And we are live. Welcome to the connected for real podcast. I am Rebbetzin Bat-Chen Grossman. And today we are going to be talking about really smart husbands. What if your husband is a genius? But before we start, I just want to tell you, this episode is brought to you by my one on one private mentorship.
I. Opened six spots for one on one coaching and I am now down to two spots left. Yay! So, if you are interested in getting coached for three months, really It’s intense, but it’s also not that time consuming. Okay? And the results are amazing because our goal is to get you to become the person that you’re being called to become and to do it in a win win situation where nobody else has to pay a price for you becoming who you need to be, right?

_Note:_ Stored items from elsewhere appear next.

(* ===== verification/System.v ===== *)
(** The kernel while it runs: user programs, the two interrupts through which
    they enter the kernel (src/x86/preempt.S) and the processes between them.

    A step is one store of the running program, one preemption or one system
    call, each with the handlers of Kernel.v and Syscalls.v; a step whose handler
    does not return (it faults, panics or runs for ever) is no step.  The
    theorems are about every state the system can reach from a boot: processes
    are never lost or duplicated, a step disturbs no other process, and a
    preempted program comes back with its registers. *)
From S2P Require Import Prelude Status Alloc AvlTree MsgQueue PriorityQueue Paging Space Context Kernel Syscalls.

(** * The model *)
Section system.
Context {H W : Type} `{KHeap H} `{AddressSpaces W} (uninit : Z) (fuel : nat).

(** What makes a step: the running program's interrupts, with the registers it
    had, and its stores. *)
Inductive event :=
  | Preempt (frame : process_context_t)
  | SystemCall (i arg1 arg2 arg3 pc stack flags : Z)
  | UserStore (a b : Z).

(** [isr_preempt]: the registers pushed on the stack are the frame. *)
Definition isr_preempt (frame : process_context_t) : M (kst H W) (exit Z) :=
  _ ← kernel_store_active_context frame;
  c ← kernel_advance_scheduler;
  mret (LoadContext c).

(** [isr_syscall] passes the registers and the interrupt frame on. *)
Definition isr_syscall (i arg1 arg2 arg3 pc stack flags : Z) : M (kst H W) (exit Z) :=
  do_syscall uninit (kernel_call fuel) i arg1 arg2 arg3 pc stack flags.

Definition handle (e : event) : M (kst H W) (exit Z) :=
  match e with
  | Preempt frame => isr_preempt frame
  | SystemCall i a1 a2 a3 pc stack flags => isr_syscall i a1 a2 a3 pc stack flags
  | UserStore a b => _ ← on_world (as_write8 a b); mret (Returned 0)
  end.
End system.

(** * Theory *)
Section theory.
Context {H W : Type} `{KHeap H} `{AddressSpacesOk W, !AddressSpacesMap W, !AddressSpacesQueries W}.
Implicit Types s : kst H W.

(** ** What the running process may change without touching the others *)

(** Memory grows, and only in the current space do its contents change. *)
Record grows (w w' : W) : Prop := {
  gr_wf : as_wf w -> as_wf w';
  gr_current : as_current w' = as_current w;
  gr_mapped : forall t a, is_Some (as_byte w t a) -> is_Some (as_byte w' t a);
  gr_others : forall t a, t <> as_current w -> as_byte w' t a = as_byte w t a
}.

#[export] Instance grows_preorder : PreOrder grows.
Proof.
  split; [by split|]. intros x y z [A1 A2 A3 A4] [B1 B2 B3 B4]. split; [auto|congruence|auto|].
  intros t a Ht. rewrite B4, A4; congruence.
Qed.

(** A process without its queues. *)
Definition core (d : process_t) := (pid d, priority d, page_table d, state d, message_buffer d, ctx d).

(** The context of the running process. *)
Definition own_ctx s (c : Z) : Prop :=
  exists x, procs (objs s) !! active_process (kernel s) = Some x /\ ctx x = c.

(** The messages in the kernel are whole. *)
Definition msgs_ok (o : objects) : Prop := map_Forall (fun _ m => length (args m) = 6%nat) (msgs o).

Record quiet s s' : Prop := {
  qu_queue : priority_queue (kernel s') = priority_queue (kernel s);
  qu_active : active_process (kernel s') = active_process (kernel s);
  qu_table : syscall_table (kernel s') = syscall_table (kernel s);
  qu_procs : core <$> procs (objs s') = core <$> procs (objs s);
  qu_live : forall c, is_Some (ctxs (objs s) !! c) -> is_Some (ctxs (objs s') !! c);
  qu_ctxs : forall c, ~ own_ctx s c -> ctxs (objs s') !! c = ctxs (objs s) !! c;
  qu_msgs : msgs_ok (objs s) -> msgs_ok (objs s');
  qu_world : grows (world s) (world s')
}.

Lemma core_lookup (m m' : gmap Z process_t) p x' :
  core <$> m' = core <$> m -> m' !! p = Some x' -> exists x, m !! p = Some x /\ core x = core x'.
Proof.
  intros E Hx. assert ((core <$> m) !! p = Some (core x')) as L by (by rewrite <- E, lookup_fmap, Hx).
  rewrite lookup_fmap in L. destruct (m !! p) as [x|]; [|done]. apply (inj Some) in L. by exists x.
Qed.

Lemma own_ctx_quiet s s' c : quiet s s' -> own_ctx s' c -> own_ctx s c.
Proof.
  intros Q (x & Hx & <-). rewrite (qu_active _ _ Q) in Hx.
  destruct (core_lookup _ _ _ _ (qu_procs _ _ Q) Hx) as (y & Hy & Ec). exists y. split; [done|].
  by injection Ec.
Qed.

#[export] Instance quiet_preorder : PreOrder quiet.
Proof.
  split; [by intros s; split|]. intros s1 s2 s3 Q R. pose proof Q as [A1 A2 A3 A4 A5 A6 A7 A8]. pose proof R as [B1 B2 B3 B4 B5 B6 B7 B8].
  split; [congruence|congruence|congruence|congruence|by auto| |by auto|by etrans].
  intros c Hc. rewrite B6, A6; [done|done|]. intros Hc'. apply Hc. by eapply own_ctx_quiet.
Qed.

Lemma read_words_length n : forall a (w : W) ws w', read_words n a w = Ret (ws, w') -> length ws = n.
Proof.
  induction n as [|n IH]; intros a w ws w'; cbn [read_words]; [by intros [= <- _]|].
  intros (x & w1 & _ & (xs & w2 & E & [= <- _])%M_bind_Ret)%M_bind_Ret. cbn [length]. by rewrite (IH _ _ _ _ E).
Qed.

Lemma on_world_inv {A} (m : M W A) s a s' : on_world m s = Ret (a, s') ->
  exists w, m (world s) = Ret (a, w) /\ s' = KState (kernel s) (kheap s) (objs s) w.
Proof. unfold on_world. intros ([b w] & E & [= <- <-])%outcome_bind_Ret. by exists w. Qed.

(** Computations that are quiet whenever they return. *)
Definition silent {A} (m : M (kst H W) A) : Prop := forall s a s', m s = Ret (a, s') -> quiet s s'.

Lemma silent_bind {A B} (m : M (kst H W) A) (k : A -> M (kst H W) B) :
  silent m -> (forall a, silent (k a)) -> silent (m ≫= k).
Proof. intros Hm Hk s b s' (a & s1 & E1 & E2)%M_bind_Ret. etrans; [by eapply Hm|by eapply Hk]. Qed.

Lemma silent_mret {A} (a : A) : silent (mret a).
Proof. by intros s b s' [= _ <-]. Qed.
Lemma silent_fault {A} : silent (fault (A := A)).
Proof. done. Qed.
Lemma silent_panic {A} : silent (panic (A := A)).
Proof. done. Qed.
Lemma silent_gets {A} (f : kst H W -> A) : silent (gets f).
Proof. by intros s b s' [= _ <-]. Qed.
Lemma silent_liftO {A} (o : outcome A) : silent (liftO o).
Proof. intros s b s'. unfold liftO. destruct o; simpl; [by intros [= _ <-]|done..]. Qed.
Lemma silent_on_heap {A} (m : M H A) : silent (on_heap m).
Proof. intros s b s'. unfold on_heap. destruct (m _) as [[a h]| | |]; simpl; [by intros [= _ <-]|done..]. Qed.
Lemma silent_on_queue {A} (m : M (H * gmap Z queue_node_t) A) : silent (on_queue m).
Proof. intros s b s'. unfold on_queue. destruct (m _) as [[a [h n]]| | |]; simpl; [by intros [= _ <-]|done..]. Qed.
Lemma silent_same_world {A} (m : M W A) : (forall w a w', m w = Ret (a, w') -> w' = w) -> silent (on_world m).
Proof.
  intros Hm s b s'. unfold on_world. destruct (m _) as [[a w]| | |] eqn:E; simpl; [|done..].
  apply Hm in E as ->. intros [= _ <-]. by split.
Qed.
Lemma silent_load {A} (f : kst H W -> option A) : silent (fun s => x ← of_option (f s); Ret (x, s)).
Proof. intros s b s'. destruct (f s); simpl; [by intros [= _ <-]|done]. Qed.
Lemma silent_upd_objs f :
  (forall o, core <$> procs (f o) = core <$> procs o) -> (forall o, ctxs (f o) = ctxs o) ->
  (forall o, msgs_ok o -> msgs_ok (f o)) -> silent (upd_objs f).
Proof.
  intros Hp Hc Hm s b s' [= _ <-]. split; cbn [kernel objs world]; [done..|by apply Hp| |by rewrite Hc|by apply Hm|done].
  by rewrite Hc.
Qed.
Lemma silent_upd_kernel f :
  (forall k, priority_queue (f k) = priority_queue k /\ active_process (f k) = active_process k /\
     syscall_table (f k) = syscall_table k) -> silent (upd_kernel f).
Proof. intros Hk s b s' [= _ <-]. destruct (Hk (kernel s)) as (?&?&?). by split. Qed.
Lemma silent_init p f : silent (upd_objs f) -> silent (init p f).
Proof. unfold init. by destruct (p =? NULL). Qed.

Lemma put_proc_quiet s p x y u s' : procs (objs s) !! p = Some y -> core x = core y ->
  put_proc p x s = Ret (u, s') -> quiet s s'.
Proof.
  intros Hy Ec. unfold put_proc, init. destruct (p =? NULL); [done|]. intros [= _ <-].
  split; cbn [kernel objs world set_procs procs ctxs]; try done.
  rewrite fmap_insert, Ec. apply insert_id. by rewrite lookup_fmap, Hy.
Qed.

So sometimes we think, Oh, if I really lean into my business, or if I lean into my gift, or if I lean into this thing, that’s, you know, calling me, then someone else is going to have to pay a price. Maybe my kids are going to have less of. a mother, maybe my husband’s going to less have less of a wife.
Maybe I’m going to, you know, weaken some other part of my life. And so our fear in our brain, because your brain is going to be your brain, right? And it’s going to act like a brain is going to send you all these fears, like, no, don’t do it. It’s not safe. Let’s just stay in the cave. And we want to do it, but do it smart, do it with intention.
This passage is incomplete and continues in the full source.